What the task requires >>
Each line of the data has to be retyped exactly as it is.

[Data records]
Lemma findCol_loop_spec (block : ClusterAssemblyFunction T) (L : nat) (n : nat) :
  forall (i : nat) (colFree : list bool) (col : list T)
         (r : option nat) (colFree' : list bool) (col' : list T),
  findCol_loop n i block colFree col = Ok (r, colFree', col') ->
  length col = L ->
  length colFree' = length colFree /\
  (forall k, i <= k < i + n -> colFree !! k = Some true ->
     (forall j, r = Some j -> k < j) ->
     isZero (getCol block k (new_Vector L)).2 = Ok true) /\
  match r with
  | Some j =>
      i <= j < i + n /\ colFree !! j = Some true /\
      col' = (getCol block j (new_Vector L)).2 /\ isZero col' = Ok false /\
      (forall k, colFree' !! k =
                 if bool_decide (i <= k <= j) then (fun _ => false) <$> colFree !! k
                 else colFree !! k)
  | None =>
      forall k, colFree' !! k =
                if bool_decide (i <= k < i + n) then (fun _ => false) <$> colFree !! k
                else colFree !! k
  end.
Proof.
  induction n as [|n IH]; intros i colFree col r colFree' col' Hrun Hlen;
    simpl in Hrun.
  - injection Hrun as <- <- <-. split; [done|]. split; [intros; lia|].
    intros k. rewrite bool_decide_false by lia. done.
  - apply bind_Ok in Hrun as (fr & Hfr%rd_Ok & Hrun). destruct fr.
    + apply bind_Ok in Hrun as (cf1 & [Hlt ->]%wr_Ok & Hrun).
      apply bind_Ok in Hrun as (z & Hz & Hrun).
      rewrite clear_new_Vector, Hlen in Hz, Hrun.
      destruct z; simpl in Hrun.
      * apply IH in Hrun as (Hl' & Hzero & Hres).
        2:{ rewrite getCol_length. apply new_Vector_length. }
        rewrite length_insert in Hl'. split; [done|]. split.
        -- intros k Hk Hfree Hbefore.
           destruct (decide (k = i)) as [->|Hne]; [done|].
           apply Hzero; [lia | by rewrite list_lookup_insert_ne | done].
        -- destruct r as [j|].
           ++ destruct Hres as (Hj & Hfj & Hcol & Hnz & Hmark).
              split; [lia|]. split; [by rewrite list_lookup_insert_ne in Hfj by lia|].
              split; [done|]. split; [done|].
              intros k. rewrite Hmark.
              destruct (decide (k = i)) as [->|Hne].
              ** rewrite bool_decide_false by lia. rewrite bool_decide_true by lia.
                 rewrite list_lookup_insert_eq by done. by rewrite Hfr.
              ** rewrite list_lookup_insert_ne by done.
                 repeat case_bool_decide; try done; lia.
           ++ intros k. rewrite Hres.
              destruct (decide (k = i)) as [->|Hne].
              ** rewrite bool_decide_false by lia. rewrite bool_decide_true by lia.
                 rewrite list_lookup_insert_eq by done. by rewrite Hfr.
              ** rewrite list_lookup_insert_ne by done.
                 repeat case_bool_decide; try done; lia.
      * injection Hrun as <- <- <-.
        split; [by rewrite length_insert|]. split.
        -- intros k Hk Hfree Hbefore. specialize (Hbefore i eq_refl). lia.
        -- split; [lia|]. split; [done|]. split; [done|]. split; [done|].
           intros k. destruct (decide (k = i)) as [->|Hne].
           ++ rewrite bool_decide_true by lia.
              rewrite list_lookup_insert_eq by done. by rewrite Hfr.
           ++ rewrite list_lookup_insert_ne by done.
              rewrite bool_decide_false by lia. done.
    + apply IH in Hrun as (Hl' & Hzero & Hres); [|done].
      split; [done|]. split.
      * intros k Hk Hfree Hbefore.
        destruct (decide (k = i)) as [->|Hne]; [congruence|].
        apply Hzero; [lia | done | done].
      * destruct r as [j|].
        -- destruct Hres as (Hj & Hfj & Hcol & Hnz & Hmark).
           split; [lia|]. do 3 (split; [done|]).
           intros k. rewrite Hmark.
           destruct (decide (k = i)) as [->|Hne].
           ++ rewrite bool_decide_false by lia. rewrite bool_decide_true by lia.
              by rewrite Hfr.
           ++ repeat case_bool_decide; try done; lia.
        -- intros k. rewrite Hres.
           destruct (decide (k = i)) as [->|Hne].
           ++ rewrite bool_decide_false by lia. rewrite bool_decide_true by lia.
              by rewrite Hfr.
           ++ repeat case_bool_decide; try done; lia.
Qed.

Exercise solution >>
Lemma findCol_loop_spec (block : ClusterAssemblyFunction T) (L : nat) (n : nat) :
  forall (i : nat) (colFree : list bool) (col : list T)
         (r : option nat) (colFree' : list bool) (col' : list T),
  findCol_loop n i block colFree col = Ok (r, colFree', col') ->
  length col = L ->
  length colFree' = length colFree /\
  (forall k, i <= k < i + n -> colFree !! k = Some true ->
     (forall j, r = Some j -> k < j) ->
     isZero (getCol block k (new_Vector L)).2 = Ok true) /\
  match r with
  | Some j =>
      i <= j < i + n /\ colFree !! j = Some true /\
      col' = (getCol block j (new_Vector L)).2 /\ isZero col' = Ok false /\
      (forall k, colFree' !! k =
                 if bool_decide (i <= k <= j) then (fun _ => false) <$> colFree !! k
                 else colFree !! k)
  | None =>
      forall k, colFree' !! k =
                if bool_decide (i <= k < i + n) then (fun _ => false) <$> colFree !! k
                else colFree !! k
  end.
Proof.
  induction n as [|n IH]; intros i colFree col r colFree' col' Hrun Hlen;
    simpl in Hrun.
  - injection Hrun as <- <- <-. split; [done|]. split; [intros; lia|].
    intros k. rewrite bool_decide_false by lia. done.
  - apply bind_Ok in Hrun as (fr & Hfr%rd_Ok & Hrun). destruct fr.
    + apply bind_Ok in Hrun as (cf1 & [Hlt ->]%wr_Ok & Hrun).
      apply bind_Ok in Hrun as (z & Hz & Hrun).
      rewrite clear_new_Vector, Hlen in Hz, Hrun.
      destruct z; simpl in Hrun.
      * apply IH in Hrun as (Hl' & Hzero & Hres).
        2:{ rewrite getCol_length. apply new_Vector_length. }
        rewrite length_insert in Hl'. split; [done|]. split.
        -- intros k Hk Hfree Hbefore.
           destruct (decide (k = i)) as [->|Hne]; [done|].
           apply Hzero; [lia | by rewrite list_lookup_insert_ne | done].
        -- destruct r as [j|].
           ++ destruct Hres as (Hj & Hfj & Hcol & Hnz & Hmark).
              split; [lia|]. split; [by rewrite list_lookup_insert_ne in Hfj by lia|].
              split; [done|]. split; [done|].
              intros k. rewrite Hmark.
              destruct (decide (k = i)) as [->|Hne].
              ** rewrite bool_decide_false by lia. rewrite bool_decide_true by lia.
                 rewrite list_lookup_insert_eq by done. by rewrite Hfr.
              ** rewrite list_lookup_insert_ne by done.
                 repeat case_bool_decide; try done; lia.
           ++ intros k. rewrite Hres.
              destruct (decide (k = i)) as [->|Hne].
              ** rewrite bool_decide_false by lia. rewrite bool_decide_true by lia.
                 rewrite list_lookup_insert_eq by done. by rewrite Hfr.
              ** rewrite list_lookup_insert_ne by done.
                 repeat case_bool_decide; try done; lia.
      * injection Hrun as <- <- <-.
        split; [by rewrite length_insert|]. split.
        -- intros k Hk Hfree Hbefore. specialize (Hbefore i eq_refl). lia.
        -- split; [lia|]. split; [done|]. split; [done|]. split; [done|].
           intros k. destruct (decide (k = i)) as [->|Hne].
           ++ rewrite bool_decide_true by lia.
              rewrite list_lookup_insert_eq by done. by rewrite Hfr.
           ++ rewrite list_lookup_insert_ne by done.
              rewrite bool_decide_false by lia. done.
    + apply IH in Hrun as (Hl' & Hzero & Hres); [|done].
      split; [done|]. split.
      * intros k Hk Hfree Hbefore.
        destruct (decide (k = i)) as [->|Hne]; [congruence|].
        apply Hzero; [lia | done | done].
      * destruct r as [j|].
        -- destruct Hres as (Hj & Hfj & Hcol & Hnz & Hmark).
           split; [lia|]. do 3 (split; [done|]).
           intros k. rewrite Hmark.
           destruct (decide (k = i)) as [->|Hne].
           ++ rewrite bool_decide_false by lia. rewrite bool_decide_true by lia.
              by rewrite Hfr.
           ++ repeat case_bool_decide; try done; lia.
        -- intros k. rewrite Hres.
           destruct (decide (k = i)) as [->|Hne].
           ++ rewrite bool_decide_false by lia. rewrite bool_decide_true by lia.
              by rewrite Hfr.
           ++ repeat case_bool_decide; try done; lia.
Qed.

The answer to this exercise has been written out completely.